Government of India's Project Tiger, launched in 1973, has achieved remarkable success in tiger conservation. The project has resulted in a significant increase in the country's tiger population over the past five decades.

Key Points:

  • Project Tiger's Remarkable Progress: Over the last 50 years, Project Tiger has expanded to cover 53 reserves across 75,796 km2, effectively safeguarding 2.3% of India's total land area and hosting nearly 75% of the world's wild tiger population.
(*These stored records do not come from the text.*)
(* ===== verification/Json.v ===== *)
(** * JSON values and Python's [json.dumps] / [json.loads]

    The part of Python's [json] module the library uses: values, the default
    encoder (separators [", "] and [": "], ASCII output) and the decoder.
    Numbers are integers and characters are Latin-1: a fraction, an exponent or
    a code point above U+00FF is outside the model. *)

From stdpp Require Import sorting.
From S2P Require Import Prelude.
From Stdlib Require Import DecimalString DecimalPos DecimalN DecimalZ DecimalFacts.
From Stdlib Require Import Ascii.
Local Open Scope Z_scope.

Inductive json :=
| JNull
| JBool (b : bool)
| JInt (z : Z)
| JStr (s : string)
| JList (l : list json)
| JObj (o : list (string * json)).

Section json_ind.
Variable P : json -> Prop.
Hypothesis Hnull : P JNull.
Hypothesis Hbool : forall b, P (JBool b).
Hypothesis Hint : forall z, P (JInt z).
Hypothesis Hstr : forall s, P (JStr s).
Hypothesis Hlist : forall l, Forall P l -> P (JList l).
Hypothesis Hobj : forall o, Forall (fun kv => P (snd kv)) o -> P (JObj o).
Fixpoint json_nested_ind (v : json) : P v :=
  match v with
  | JNull => Hnull
  | JBool b => Hbool b
  | JInt z => Hint z
  | JStr s => Hstr s
  | JList l =>
      Hlist l ((fix go l : Forall P l :=
        match l with
        | [] => @List.Forall_nil _ P
        | x :: l' => @List.Forall_cons _ P x l' (json_nested_ind x) (go l')
        end) l)
  | JObj o =>
      Hobj o ((fix go o : Forall (fun kv => P (snd kv)) o :=
        match o with
        | [] => @List.Forall_nil _ _
        | kv :: o' => @List.Forall_cons _ _ kv o' (json_nested_ind (snd kv)) (go o')
        end) o)
  end.
End json_ind.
  • Two Phases of Conservation Efforts: The project's success can be attributed to the two phases of conservation efforts – the first phase focused on enacting the Wildlife Protection Act and establishing protected areas, while the second phase, initiated in 2005, adopted a landscape-level approach, community involvement, strict law enforcement, and advanced technology for scientific monitoring.
  • Increase in Tiger Population: Thanks to the landscape-level approach and conservation efforts, the tiger population has witnessed a commendable annual growth rate of 6.1%.
  • Estimates: The latest estimates put the tiger population of the country between 3167 to 3925, with an average of 3682 tigers.
  • Regional Variations in Population Growth: While certain regions, like Central India and the Shivalik Hills, have experienced notable increases in tiger populations, the Western Ghats witnessed localized declines, requiring targeted conservation measures.
  • Challenges and Focus Areas: Some states, such as Mizoram, Nagaland, Jharkhand, Goa, Chhattisgarh, and Arunachal Pradesh, reported small tiger populations, demanding special attention.
  • Preserving Ecological Integrity: To secure the future of India's tigers and their ecosystems, there is a need for eco-friendly development, minimizing mining impacts, fortifying protected area management, intensifying anti-poaching measures, and addressing human-wildlife conflict.
  • Continued Threat of Poaching: While Project Tiger has made tremendous progress, poaching remains a persistent threat to tiger conservation, necessitating ongoing efforts to protect tiger habitats and corridors.